(** X24. A bound [CreatePublication] passes the payload itself to
    [Create], once.  On success the [HandlerCtx] handler answers 200 and
    the [APIHandler] one 201 Created, each with the record as [Create]
    left it; a repository error is answered with [ErrRender] by both. *)
Theorem CreatePublication_outcome
    (r0 : Request (option (PublicationInfo R))) (r1 : Request (PublicationInfo R))
    (s : S) (p : PublicationInfo R) :
  (HandlerCtx.render_Bind r0 = Ok (Some p) ->
     calls (serve (HandlerCtx.CreatePublication r0) s) = [CallCreate p]
     /\ (forall e, snd (fst (Create p s)) = Some e ->
           written (serve (HandlerCtx.CreatePublication r0) s) = [ErrRender e])
     /\ (snd (fst (Create p s)) = None ->
           written (serve (HandlerCtx.CreatePublication r0) s)
           = [PublicationResponse StatusOK (fst (fst (Create p s)))]))
  /\ (APIHandler.render_Bind r1 = Ok p ->
     calls (serve (APIHandler.CreatePublication r1) s) = [CallCreate p]
     /\ (forall e, snd (fst (Create p s)) = Some e ->
           written (serve (APIHandler.CreatePublication r1) s) = [ErrRender e])
     /\ (snd (fst (Create p s)) = None ->
           written (serve (APIHandler.CreatePublication r1) s)
           = [PublicationResponse StatusCreated (fst (fst (Create p s)))])).
Proof.
  split; intros Hb.
  - destruct (HandlerCtx_Create_bound r0 s p Hb) as [Hc Hw].
    split; [exact Hc |].
    split; [intros e He | intros He]; rewrite Hw, He; reflexivity.
  - destruct (APIHandler_Create_bound r1 s p Hb) as [Hc Hw].
    split; [exact Hc |].
    split; [intros e He | intros He]; rewrite Hw, He; reflexivity.
Qed.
++++++++++
## The task
Return word for word the line with "- destruct (APIHandler_Create_bound" and every line after it through the end of the records above.

## Completed exercise
  - destruct (APIHandler_Create_bound r1 s p Hb) as [Hc Hw].
    split; [exact Hc |].
    split; [intros e He | intros He]; rewrite Hw, He; reflexivity.
Qed.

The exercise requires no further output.